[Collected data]
#####
(** The chunks that are not excluded are copied with the columns the copy names;
    the others of them are left to their defaults. *)
Theorem compacted_chunks_lose_columns json source target excluded t t' p i c :
  source ≠ target → materialize_sqlite_generation json source target excluded t = Ok t' →
  p ∉ excluded → chunks t !! (source, p, i) = Some c →
  ∃ c', chunks t' !! (target, p, i) = Some c' ∧
    content c' = content c ∧ start_line c' = start_line c ∧ end_line c' = end_line c ∧
    chunk_type c' = chunk_type c ∧ entity_ids c' = entity_ids c ∧
    point c' = "emb" ∧ bm25_keywords c' = "" ∧ entity_kinds c' = "[]" ∧ group_title c' = "" ∧
    segment_id c' = "" ∧ test_status c' = 0 ∧ test_source c' = 0.
Proof.
  intros Hne Hm Hp Hch. destruct (materialize_Ok _ _ _ _ _ _ Hm) as (fids & t2 & eids & t3 & t4 & Hf & He & Hmp & Hc).
  set (paths := list_to_set _) in Hf. set (t1 := clear_target_rows_for_paths target paths t) in Hf.
  destruct (insert_file_copies_spec _ _ _ _ _ _ (NoDup_fst_filter _ _ (NoDup_files_of source t1)) Hf) as (Hc2 & _).
  destruct (insert_entity_copies_keeps _ _ _ _ _ _ He) as (_ & Hc3 & _).
  destruct (insert_mapping_copies_keeps _ _ _ _ _ _ _ Hmp) as (_ & Hc4 & _).
  destruct (insert_chunk_copies_spec _ _ _ _ (NoDup_fst_filter _ _ (NoDup_chunks_of source t4)) Hc) as (_ & _ & _ & Hin & _).
  exists (copied_chunk c). split; [|done]. apply Hin, list_elem_of_filter. split; [done|]. apply elem_of_chunks_of.
  rewrite Hc4, Hc3, Hc2. unfold t1. rewrite clear_target_chunks, decide_False; [done|]. cbn. tauto.
Qed.

(** ** Overloads *)

Lemma insert_copies_conflict target f l ids us t e file :
  e ∈ l → f (entity_file e) = Some file →
  existsb (same_symbol target file (copied_entity (entity_data e))) (entities t) = true →
  ∃ err, insert_copies target f l ids us t = Err err.
Proof.
  intros He Hf. revert ids us t. induction l as [|x l IH]; intros ids us t Hex; [by apply not_elem_of_nil in He|]. cbn.
  apply elem_of_cons in He as [<-|He].
  - rewrite Hf. unfold insert_entity. rewrite Hex. by eexists.
  - destruct (f (entity_file x)) as [fx|]; [|by apply IH].
    destruct (insert_entity _ _ _ _) as [[id t1]|err] eqn:Hi; [|by eexists]. apply (IH He).
    destruct (insert_entity_keeps _ _ _ _ _ _ Hi) as (_ & _ & _ & ->). rewrite existsb_app, Hex. done.
Qed.

(** Two symbols that only their discriminators tell apart. *)
Definition overload (e1 e2 : EntityRow) : Prop :=
  entity_file e1 = entity_file e2 ∧ kind (entity_data e1) = kind (entity_data e2) ∧
  scoped_name (entity_data e1) = scoped_name (entity_data e2) ∧ is_Some (scoped_name (entity_data e1)).

Lemma same_symbol_copies target file id e1 e2 :
  overload e1 e2 →
  same_symbol target file (copied_entity (entity_data e2))
    {| entity_id := id; entity_file := file; entity_epoch := target; parent_id := None;
       entity_data := copied_entity (entity_data e1) |} = true.
Proof.
  intros (_ & Hk & Hs & [n Hn]). unfold same_symbol. cbn. rewrite !Z.eqb_refl, Hk, <- Hs, Hn.
  by rewrite !bool_decide_eq_true_2.
Qed.

Lemma insert_copies_overloads target f l ids us t e1 e2 file :
  e1 ∈ l → e2 ∈ l → e1 ≠ e2 → overload e1 e2 → f (entity_file e1) = Some file →
  ∃ err, insert_copies target f l ids us t = Err err.
Proof.
  intros H1 H2 Hne Hov Hf.
  assert (Hov' : overload e2 e1).
  { destruct Hov as (? & ? & Hs & Hn). rewrite Hs in Hn. by repeat split. }
  revert ids us t. induction l as [|x l IH]; intros ids us t; [by apply not_elem_of_nil in H1|]. cbn.
  assert (Hhit : ∀ a b, a ∈ l → overload b a → f (entity_file b) = Some file → x = b →
    ∃ err, match f (entity_file x) with
      | Some fx => match insert_entity target fx (copied_entity (entity_data x)) t with
                   | Err e => Err e
                   | Ok (id, t1) => insert_copies target f l (<[entity_id x := id]> ids) (us ++ [(id, parent_id x)]) t1
                   end
      | None => insert_copies target f l ids us t end = Err err).
  { intros a b Ha Hab Hfb ->. rewrite Hfb. destruct (insert_entity _ _ _ _) as [[id t1]|err] eqn:Hi; [|by eexists].
    apply (insert_copies_conflict target f l _ _ t1 a file Ha); [rewrite <- (proj1 Hab); done|].
    destruct (insert_entity_keeps _ _ _ _ _ _ Hi) as (_ & _ & _ & ->). rewrite existsb_app. cbn.
    by rewrite same_symbol_copies, orb_true_r. }
  apply elem_of_cons in H1 as [->|H1], H2 as [->|H2]; [done|by apply (Hhit e2 x)| |].
  - apply (Hhit e1 x); [done|done| |done]. rewrite (proj1 Hov'). done.
  - destruct (f (entity_file x)) as [fx|]; [|by apply IH].
    destruct (insert_entity _ _ _ _) as [[id t1]|err]; [by apply IH|by eexists].
Qed.

(** The entities of a generation that stays keep their identity and columns when
    rows of other generations are deleted. *)
Definition keeps_entity (t t' : Tables) (e : EntityRow) : Prop :=
  ∃ e', e' ∈ entities t' ∧ entity_id e' = entity_id e ∧ entity_file e' = entity_file e ∧
    entity_epoch e' = entity_epoch e ∧ entity_data e' = entity_data e.

Lemma delete_entities_keeps_entity gone t e :
  e ∈ entities t → gone e = false → keeps_entity t (delete_entities gone t) e.
Proof.
  intros He Hg. unfold keeps_entity, delete_entities, cascade_entities. cbn.
  set (ids := list_to_set _). eexists. split.
  { apply list_elem_of_fmap. exists e. split; [reflexivity|]. by apply list_elem_of_filter. }
  destruct (parent_id e) as [p|]; [|done]. by case_bool_decide.
Qed.

Lemma keeps_entity_trans t1 t2 t3 e :
  keeps_entity t1 t2 e → (∀ e', e' ∈ entities t2 → entity_id e' = entity_id e → entity_file e' = entity_file e →
    entity_epoch e' = entity_epoch e → keeps_entity t2 t3 e') → keeps_entity t1 t3 e.
Proof.
  intros (e2 & He2 & Hi & Hf & Hep & Hd) H. destruct (H e2 He2 Hi Hf Hep) as (e3 & He3 & ? & ? & ? & ?).
  exists e3. split_and!; congruence.
Qed.

Lemma elem_of_file_ids t k r : files t !! k = Some r → file_id r ∈ file_ids t.
Proof.
  intros Hk. apply elem_of_list_to_set, list_elem_of_fmap. exists (k, r). split; [done|]. by apply elem_of_map_to_list.
Qed.

Lemma delete_files_keeps_entity gone t e k r :
  e ∈ entities t → files t !! k = Some r → gone k = false → entity_file e = file_id r →
  keeps_entity t (delete_files gone t) e.
Proof.
  intros He Hk Hg Hf. unfold delete_files. apply delete_entities_keeps_entity; [done|].
  apply bool_decide_eq_false. intros Hn. apply Hn. rewrite Hf. apply (elem_of_file_ids _ k).
  cbn. by apply map_lookup_filter_Some.
Qed.

Lemma clear_target_keeps_entity target paths t e source p r :
  source ≠ target → e ∈ entities t → entity_epoch e = source → files t !! (source, p) = Some r →
  entity_file e = file_id r → keeps_entity t (clear_target_rows_for_paths target paths t) e.
Proof.
  intros Hne He Hep Hr Hf. unfold clear_target_rows_for_paths. cbv zeta.
  match goal with |- keeps_entity t (delete_files ?g (delete_entities ?h ?t0)) e =>
    apply (keeps_entity_trans t (delete_entities h t0)) end.
  - apply (delete_entities_keeps_entity _ _ e); [done|]. rewrite (proj2 (Z.eqb_neq _ _)) by congruence. done.
  - intros e' He' _ Hf' _. apply (delete_files_keeps_entity _ _ e' (source, p) r); [done|done| |congruence].
    apply bool_decide_eq_false. cbn. tauto.
Qed.
Definition activate_hot_update_candidate (ok : bool) (op : string) (now now_relation now_row : Z) (s : State) :
    result () OrchestratorError * State :=
  let c := candidate_relation_epoch (coordinator s) in
  match (if 0 <? c then Ok c else active_relation_epoch (db s)) with
  | Err e => (Err (Storage e), s)
  | Ok relation =>
      let '(r, s1) := activate_project_manifest ok op relation now now_relation now_row s in
      match r with Ok _ => (Ok (), set_candidate None s1) | Err e => (Err e, s1) end
  end.

Definition cleanup_failed_candidate (ok : bool) (e : Z) (s : State) : result () OrchestratorError * State :=
  transaction ok (λ d, Ok
    {| tables := clear_candidate_rows e (tables d); manifests := Manifests.clear_generation e (manifests d) |}) s.

(** A failed cleanup is logged only. *)
Definition fail_hot_update_candidate (fail_ok cleanup_ok : bool) (op reason : string) (s : State) :
    result () OrchestratorError * State :=
  let '(r, s1) := fail_project_manifest fail_ok op reason s in
  match r with
  | Err e => (Err e, s1)
  | Ok _ =>
      let '(_, s2) := cleanup_failed_candidate cleanup_ok (epoch (coordinator s1)) s1 in
      (Ok (), set_candidate None s2)
  end.

(** *** Full generations *)

Definition begin_project_manifest (ok : bool) (op : string) (now : Z) (s : State) : result () OrchestratorError * State :=
  let e := epoch (coordinator s) in
  transaction ok (λ d, r <-? Manifests.begin_building e op None now (manifests d); Ok (with_manifests r.2 d)) s.

Definition set_meta (key : string) (v : Z) (s : State) : State :=
  with_db (on_manifests (Manifests.set_meta key v) (db s)) s.

(** [incomplete] tells whether a checkpoint of a full index is in progress. *)
Definition begin_full_index (incomplete : bool) (s : State) : result Z OrchestratorError * State :=
  let meta := Manifests.project_meta (manifests (db s)) in
  match RelationEpochs.meta_get_int_optional "epoch" meta, RelationEpochs.meta_get_int_optional "epoch_ready" meta with
  | Ok current, Ok ready =>
      let current := default 0 current in
      let e := if (0 <? current) && ((default 1 ready =? 0) || incomplete) then current else current + 1 in
      (Ok e, set_meta "epoch_ready" 0 (set_meta "batch_id" 0 (set_meta "epoch" e (set_batch 0 (set_epoch e s)))))
  | Err e, _ | _, Err e => (Err (Storage e), s)
  end.
Lemma simulates_store_all e b now l d t :
  store_all e b now l (tables d) = Ok t →
  simulates e (put_parsed b now l) d (with_tables t d).
Proof.
  revert d. induction l as [|p l IH]; intros d; cbn.
  - intros [= <-]. destruct d. apply simulates_refl.
  - destruct (store_parsed_file _ _ _ _ _ _ _ _) as [t1|] eqn:H1; cbn; [|done]. intros H2.
    apply (simulates_trans e (put (parsed_path p) (parsed_row b now p)) (put_parsed b now l) d (with_tables t1 d));
      [|exact (IH (with_tables t1 d) H2)].
    apply (simulates_trans e (put (parsed_path p) (parsed_row b now p)) id d
      (with_tables (store_file_record e b (parsed_path p) (parsed_language p) (parsed_category p) now (tables d)) d)).
    + apply simulates_upsert. by intros [].
    + apply simulates_same_files; [|done..]. exact (store_parsed_file_files _ _ _ _ _ _ _ _ _ H1).
Qed.

(** A change of the rows below a file, and then a hidden path. *)
Lemma simulates_prepare e kind l d :
  simulates e (hide l) d
    (foldl (λ d p, {| tables := clear_point_chunks e p kind (tables d);
                      manifests := Manifests.override_upsert e p Manifests.Replaced (manifests d) |}) d l).
Proof.
  eapply simulates_ext; [symmetry; apply hide_foldl|]. apply (simulates_foldl _ (λ x, hide [x])). intros x d0.
  apply (simulates_trans _ id (hide [x]) d0 (with_tables (clear_point_chunks e x kind (tables d0)) d0)).
  - by apply (simulates_same_files e _ (manifests d0) d0).
  - exact (simulates_override e x _ (with_tables _ d0)).
Qed.

Lemma simulates_clear_rows e l d :
  simulates e id d (with_tables (foldl (λ t p, clear_candidate_file_rows e p t) (tables d) l) d).
Proof.
  apply simulates_same_files; [|done..]. generalize (tables d). induction l as [|p l IH]; intros t; cbn; [done|].
  rewrite IH. done.
Qed.

Lemma simulates_overrides e x l d :
  simulates e (hide l) d (on_manifests (λ m, foldl (λ m p, Manifests.override_upsert e p x m) m l) d).
Proof.
  assert (He : ∀ d : Db, on_manifests (λ m, foldl (λ m p, Manifests.override_upsert e p x m) m l) d =
    foldl (λ (d : Db) p, on_manifests (Manifests.override_upsert e p x) d) d l).
  { induction l as [|p l IH]; intros d0; cbn; [by destruct d0|]. by rewrite <- IH. }
  rewrite He. eapply simulates_ext; [symmetry; apply hide_foldl|].
  apply (simulates_foldl _ (λ x, hide [x])). intros y d0. apply simulates_override.
Qed.
Definition count_stats (e : WatchEvent) (s : WatchStats) : WatchStats :=
  let s := {| total_events := incr (total_events s); file_events := file_events s; dir_events := dir_events s;
              config_events := config_events s; filtered_events := filtered_events s |} in
  if is_file_event e then
    {| total_events := total_events s; file_events := incr (file_events s); dir_events := dir_events s;
       config_events := config_events s; filtered_events := filtered_events s |}
  else if is_dir_event e then
    {| total_events := total_events s; file_events := file_events s; dir_events := incr (dir_events s);
       config_events := config_events s; filtered_events := filtered_events s |}
  else if is_config_event e then
    {| total_events := total_events s; file_events := file_events s; dir_events := dir_events s;
       config_events := incr (config_events s); filtered_events := filtered_events s |}
  else s.

Definition count_metrics (e : WatchEvent) (m : Metrics) : Metrics :=
  {| m_events := incr (m_events m);
     m_file_events := if is_file_event e then incr (m_file_events m) else m_file_events m;
     m_dir_events := if is_dir_event e then incr (m_dir_events m) else m_dir_events m;
     m_config_events := if is_config_event e then incr (m_config_events m) else m_config_events m;
     m_filtered := m_filtered m; m_forwarded := m_forwarded m; m_failed := m_failed m |}.

Definition count_filtered_stats (s : WatchStats) : WatchStats :=
  {| total_events := total_events s; file_events := file_events s; dir_events := dir_events s;
     config_events := config_events s; filtered_events := incr (filtered_events s) |}.
Definition record_filtered (m : Metrics) : Metrics :=
  {| m_events := m_events m; m_file_events := m_file_events m; m_dir_events := m_dir_events m;
     m_config_events := m_config_events m; m_filtered := incr (m_filtered m); m_forwarded := m_forwarded m;
     m_failed := m_failed m |}.
Definition record_forwarded (m : Metrics) : Metrics :=
  {| m_events := m_events m; m_file_events := m_file_events m; m_dir_events := m_dir_events m;
     m_config_events := m_config_events m; m_filtered := m_filtered m; m_forwarded := incr (m_forwarded m);
     m_failed := m_failed m |}.
Definition record_failed (m : Metrics) : Metrics :=
  {| m_events := m_events m; m_file_events := m_file_events m; m_dir_events := m_dir_events m;
     m_config_events := m_config_events m; m_filtered := m_filtered m; m_forwarded := m_forwarded m;
     m_failed := incr (m_failed m) |}.

Definition with_counters (s : WatchStats) (m : option Metrics) (r : Runner) : Runner :=
  {| channel := channel r; capacity := capacity r; closed := closed r;
     watch_event_overflow := watch_event_overflow r; stats := s; metrics := m |}.
Definition with_channel (l : list FileEvent) (r : Runner) : Runner :=
  {| channel := l; capacity := capacity r; closed := closed r;
     watch_event_overflow := watch_event_overflow r; stats := stats r; metrics := metrics r |}.
Definition set_overflow (r : Runner) : Runner :=
  {| channel := channel r; capacity := capacity r; closed := closed r; watch_event_overflow := true;
     stats := stats r; metrics := metrics r |}.

Definition map_metrics (f : Metrics → Metrics) (r : Runner) : Runner :=
  with_counters (stats r) (f <$> metrics r) r.

(** [try_send] fails on a closed channel before it looks for room. *)
Definition send_file_event (e : FileEvent) (r : Runner) : result unit WatchError * Runner :=
  if closed r then (Err (SendEvent (to_str (path e))), map_metrics record_failed r)
  else if (length (channel r) <? capacity r)%nat then (Ok tt, with_channel (channel r ++ [e]) r)
  else (Ok tt, set_overflow (map_metrics record_failed r)).

Definition should_process (c : WatchConfig) (e : WatchEvent) : bool :=
  match event_path e with
  | None => false
  | Some p =>
      if should_ignore_path c p then false
      else if is_file_event e && match extension p with
                                 | Some ext => negb (should_watch_extension c ext)
                                 | None => false
                                 end
      then false
      else if watch_config_files c && is_config_file p then true
      else true
  end.

(** Sending with the [?] behind it, then counting it as forwarded. *)
Definition forward (e : FileEvent) (r : Runner) : result unit WatchError * Runner :=
  match send_file_event e r with
  | (Ok _, r) => (Ok tt, map_metrics record_forwarded r)
  | (Err err, r) => (Err err, r)
  end.

Definition handle_event (c : WatchConfig) (e : WatchEvent) (now now' : DateTime) (r : Runner)
    : result unit WatchError * Runner :=
  let r := with_counters (count_stats e (stats r)) (count_metrics e <$> metrics r) r in
  if negb (should_process c e) then
    (Ok tt, with_counters (count_filtered_stats (stats r)) (record_filtered <$> metrics r) r)
  else
    match e with
    | FileCreated p => forward (created p now) r
    | FileChanged p => forward (modified p now) r
    | FileDeleted p => forward (deleted p now) r
    | FileRenamed from to =>
        match send_file_event (deleted from now) r with
        | (Err err, r) => (Err err, r)
        | (Ok _, r) =>
            match send_file_event (created to now') r with
            | (Err err, r) => (Err err, r)
            | (Ok _, r) => (Ok tt, map_metrics record_forwarded (map_metrics record_forwarded r))
            end
        end
    | ConfigChanged p => forward (config_modified p now) r
    | DirCreated _ | DirDeleted _ | AnyEvent => (Ok tt, r)
    end.

(** The loop over the events the library reports; an error is logged. *)
Fixpoint run (c : WatchConfig) (events : list (WatchEvent * DateTime * DateTime)) (r : Runner) : Runner :=
  match events with
  | [] => r
  | (e, now, now') :: events => run c events (handle_event c e now now' r).2
  end.

(** ** The default patterns *)

Definition ignored_names : list string :=
  ["node_modules"; "target"; ".git"; "dist"; "build"; ".idea"; ".vscode"; "__pycache__"; ".venv"; "venv"].

Definition marker (n : string) : str := lit n ++ [slash].

Lemma default_globs_are :
  default_globs =
  map (λ n, {| tokens := [Recursive; Literal (marker n); Recursive]; is_recursive := true;
               is_anchored := false |}) ignored_names.
Proof. vm_compute. reflexivity. Qed.
(* ===== verification/StateTracker.v ===== *)
(** The update state tracker (crates/app/cce-orchestrator/src/index_state_tracker/):
    the per-file update states of one project, their version counter, and the
    durable projection of them in the checkpoint database. Every operation of
    mod.rs, file_states.rs, dead_letters.rs, operations.rs and phases.rs is
    modelled; a database transaction carries its outcome as an argument. *)

From S2P Require Import Prelude IndexState.

Module StateTracker.
Import IndexState.

Definition i64_max : Z := 2 ^ 63 - 1.

Inductive StateTrackerError :=
| StateNotFound (file : string)
| DatabaseBindBusy
| VersionMismatch (file : string) (expected found : Z)
| InvalidTransition (file : string) (module : ModuleType) (from to : ModuleUpdateState).

(** [serde_json] on [FileUpdateState]: serialization may fail, and a row that
    was serialized reads back as the state it was written from. *)
Class StateJson (Json : Type) := {
  to_json : FileUpdateState → option Json;
  from_json : Json → option FileUpdateState;
}.

Class StateJsonLaws (Json : Type) `{!StateJson Json} := {
  to_json_total : ∀ s, is_Some (to_json s);
  json_roundtrip : ∀ s j, to_json s = Some j → from_json j = Some s;
}.

Section tracker.
Context {Json : Type} `{!StateJson Json}.

(** The table [index_state_projection]: (project_id, operation_id, file_path)
    is its key; [version] and [state_json] are the columns that are read. *)
Abbreviation projection := (gmap (Z * string * string) (Z * Json)).

Record UpdateStateTracker := {
  project_id : Z;
  states : gmap string FileUpdateState;
  version_counter : Z;
  current_operation_id : option string;
  database : option projection;
}.

Definition new (project : Z) : UpdateStateTracker :=
  {| project_id := project; states := ∅; version_counter := 0;
     current_operation_id := None; database := None |}.

(** Field assignments. *)
Definition set_states (m : gmap string FileUpdateState) (tr : UpdateStateTracker)
    : UpdateStateTracker :=
  {| project_id := project_id tr; states := m; version_counter := version_counter tr;
     current_operation_id := current_operation_id tr; database := database tr |}.

Definition set_counter (c : Z) (tr : UpdateStateTracker) : UpdateStateTracker :=
  {| project_id := project_id tr; states := states tr; version_counter := c;
     current_operation_id := current_operation_id tr; database := database tr |}.

Definition set_operation (o : option string) (tr : UpdateStateTracker) : UpdateStateTracker :=
  {| project_id := project_id tr; states := states tr; version_counter := version_counter tr;
     current_operation_id := o; database := database tr |}.

Definition set_db (db : option projection) (tr : UpdateStateTracker) : UpdateStateTracker :=
  {| project_id := project_id tr; states := states tr; version_counter := version_counter tr;
     current_operation_id := current_operation_id tr; database := db |}.
Definition is_expired (project : Z) (cutoff : Stamp) (r : CheckpointRecord) : bool :=
  bool_decide (project_id r = project) && is_terminal_status (status r) &&
  text_ltb (updated_at r) cutoff && negb (active_flag r).

(** For a time to live that chrono can represent; beyond it the cast wraps or
    the subtraction panics. *)
Definition delete_expired_checkpoints (now : DateTime) (project ttl_seconds : Z)
    (db : Store) : Z * Store :=
  let cutoff := to_rfc3339 (now - from_secs ttl_seconds) in
  (count_if (is_expired project cutoff) (checkpoints db),
   cascade_files (cascade_batches (cascade_units
     (set_checkpoints (retain (λ r, negb (is_expired project cutoff r)) (checkpoints db)) db)))).

(** ** The tables as a transition system *)

Inductive statement :=
| SCreate (project : Z) (c : CheckpointRecord)
| SStatus (now : DateTime) (project : Z) (op : string) (s : CheckpointStatus)
| SBatchIndex (now : DateTime) (project : Z) (op : string) (i : Z)
| SUpdate (now : DateTime) (project : Z) (c : CheckpointRecord)
| SSetActive (now : DateTime) (project : Z) (op : string) (prio : Z)
| SClearActive (now : DateTime) (project : Z) (op : string)
| SHeartbeat (now : DateTime) (project : Z) (op : string)
| SCleanup (now now' : DateTime) (project threshold : Z)
| SInsertBatch (project : Z) (b : BatchCheckpointRecord)
| SUpsertFile (now now' : DateTime) (project : Z) (f : FileCheckpointRecord)
| SClearProgress (now : DateTime) (project : Z) (op : string)
| SInsertUnit (r : WorkUnitCheckpointRecord)
| SUnitStatus (now : DateTime) (project : Z) (op st hash : string) (s : WorkUnitStatus)
| SDeleteFiles (project : Z) (op : string)
| SDeleteBatches (project : Z) (op : string)
| SDeleteUnits (project : Z) (op : string)
| SDeleteExpired (now : DateTime) (project ttl : Z).

(** A failed statement leaves the tables alone. *)
Definition after {A} (r : result (A * Store) StorageError) (db : Store) : Store :=
  match r with Ok (_, db') => db' | Err _ => db end.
#####
What is being asked
Of all the entries above, output exactly the lines between the one holding "(** Field assignments. *)" and the one holding "SCreate (project : Z) (c : CheckpointRecord)", inclusive.

Your response
(** Field assignments. *)
Definition set_states (m : gmap string FileUpdateState) (tr : UpdateStateTracker)
    : UpdateStateTracker :=
  {| project_id := project_id tr; states := m; version_counter := version_counter tr;
     current_operation_id := current_operation_id tr; database := database tr |}.

Definition set_counter (c : Z) (tr : UpdateStateTracker) : UpdateStateTracker :=
  {| project_id := project_id tr; states := states tr; version_counter := c;
     current_operation_id := current_operation_id tr; database := database tr |}.

Definition set_operation (o : option string) (tr : UpdateStateTracker) : UpdateStateTracker :=
  {| project_id := project_id tr; states := states tr; version_counter := version_counter tr;
     current_operation_id := o; database := database tr |}.

Definition set_db (db : option projection) (tr : UpdateStateTracker) : UpdateStateTracker :=
  {| project_id := project_id tr; states := states tr; version_counter := version_counter tr;
     current_operation_id := current_operation_id tr; database := db |}.
Definition is_expired (project : Z) (cutoff : Stamp) (r : CheckpointRecord) : bool :=
  bool_decide (project_id r = project) && is_terminal_status (status r) &&
  text_ltb (updated_at r) cutoff && negb (active_flag r).

(** For a time to live that chrono can represent; beyond it the cast wraps or
    the subtraction panics. *)
Definition delete_expired_checkpoints (now : DateTime) (project ttl_seconds : Z)
    (db : Store) : Z * Store :=
  let cutoff := to_rfc3339 (now - from_secs ttl_seconds) in
  (count_if (is_expired project cutoff) (checkpoints db),
   cascade_files (cascade_batches (cascade_units
     (set_checkpoints (retain (λ r, negb (is_expired project cutoff r)) (checkpoints db)) db)))).

(** ** The tables as a transition system *)

Inductive statement :=
| SCreate (project : Z) (c : CheckpointRecord)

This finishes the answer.